小屋の壁面に撮りたいフクロウの姿を描いた絵コンテを貼っておいて、その通り撮れたら剝がしていき、全部なくなったときに撮影が終了しました。
加齢臭は人間特有のものではなくて、子育てを終えた個体、つまり自然界では役割を終えた動物から「弱いぞ」とか「さらっていって下さい」というサインが加齢臭のかたちで出ている。
人間だって「万物の霊長」と言えど、死んでしまえばいとも簡単に食われてしまう。僕はお互いに食い合うことも「共生」の意味だと思っています。
忍び足をする必要のない植物食の動物は、足が蹄になっていて、狩りをする肉食動物には、消音効果のある肉球のクッションがあるってわけです。
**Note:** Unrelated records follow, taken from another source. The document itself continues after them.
Lemma step_good r g g' r' notice : good g → step rand r g = (g', r', notice) → good g'.
Proof.
  intros Hg. unfold step. destruct (paused g) eqn:Hp, (over g) eqn:Ho; cbn [orb];
    [by intros [= <- <- <-]..|].
  cbn [body dx dy set_direction score food length].
  assert (in_grid (body g !!! 0%nat)) as [Hx Hy].
  { by apply head_in_grid. }
  assert (Z.abs (next_dx g) + Z.abs (next_dy g) = 1) as Hu by apply Hg.
  unfold GRID_W, GRID_H in Hx, Hy. rewrite !s16_small by lia.
  destruct (_ || _ || _ || _ || _) eqn:Hhit; [intros [= <- <- <-]; by apply stopped_good|].
  rewrite !orb_false_iff in Hhit. destruct Hhit as ((((Hb1 & Hb2) & Hb3) & Hb4) & Hocc).
  apply occupies_false in Hocc. unfold snake in Hocc. cbn [body length set_direction] in Hocc.
  set (hx := x (body g !!! 0%nat) + next_dx g) in *.
  set (hy := y (body g !!! 0%nat) + next_dy g) in *.
  assert (in_grid (Point hx hy)) as Hin by (unfold in_grid; cbn [x y]; lia).
  pose proof (room g hx hy Hg Hin Hocc) as Hroom. destruct (Nat.ltb_spec (length g) MAX_SNAKE); [|lia].
  destruct (_ && _); cbn [andb].
  - destruct (place_food _ _ _) as [g2 r2] eqn:Hf. intros [= <- <- <-].
    refine (proj1 (place_food_loop_good _ _ _ _ _ _ Hf)). cbn [score set_body set_direction].
    replace (score g + 10) with (10 * (Z.of_nat (S (length g)) - 5)) by (destruct Hg; lia).
    apply (moved_good g Hg Hin Hocc (S (length g))); [by right|lia].
  - intros [= <- <- <-]. rewrite <- set_score_same. cbn [score set_body set_direction].
    replace (score g) with (10 * (Z.of_nat (length g) - 5)) by (destruct Hg; lia).
    apply (moved_good g Hg Hin Hocc (length g)); [by left|lia].
Qed.

Lemma direction_good u v g : good g → unit_step u v → good (direction u v g).
Proof.
  intros Hg Hu. unfold direction. destruct (_ || _) eqn:Hd; [|done].
  destruct Hg. split; try done. cbn [set_next next_dx next_dy dx dy]. lia.
Qed.

Lemma key_good k r g g' r' b : good g → handle_key rand k r g = (g', r', b) → good g'.
Proof.
  intros Hg. destruct k; cbn [handle_key];
    try (intros [= <- <- <-]; solve [done|by apply direction_good|by destruct Hg]).
  destruct (over g); [|by intros [= <- <- <-]]. destruct (reset_game rand r) as [g2 r2] eqn:Hr.
  intros [= <- <- <-]. by apply reset_good in Hr as [? _].
Qed.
新幹線は、短い時間で何十キロメートルという距離を移動しながら風景を見せてくれるから、森の作りや樹木の成長の様子を遠見することができてすごく面白いですね。
動物を撮った写真も数多く掲載されているが、そこに写る動物たちの生き生きとして姿に驚かされる。こんな写真が撮れるのか!という感じだ。
長年にわたって観察を続け、機材を改良し、動物の行動や森の生態に詳しくなって初めて撮れる写真ばかり。そこから、著者の哲学とも言うべき思考や思想も生まれている。
2021年9月5日、亜紀書房、1800円。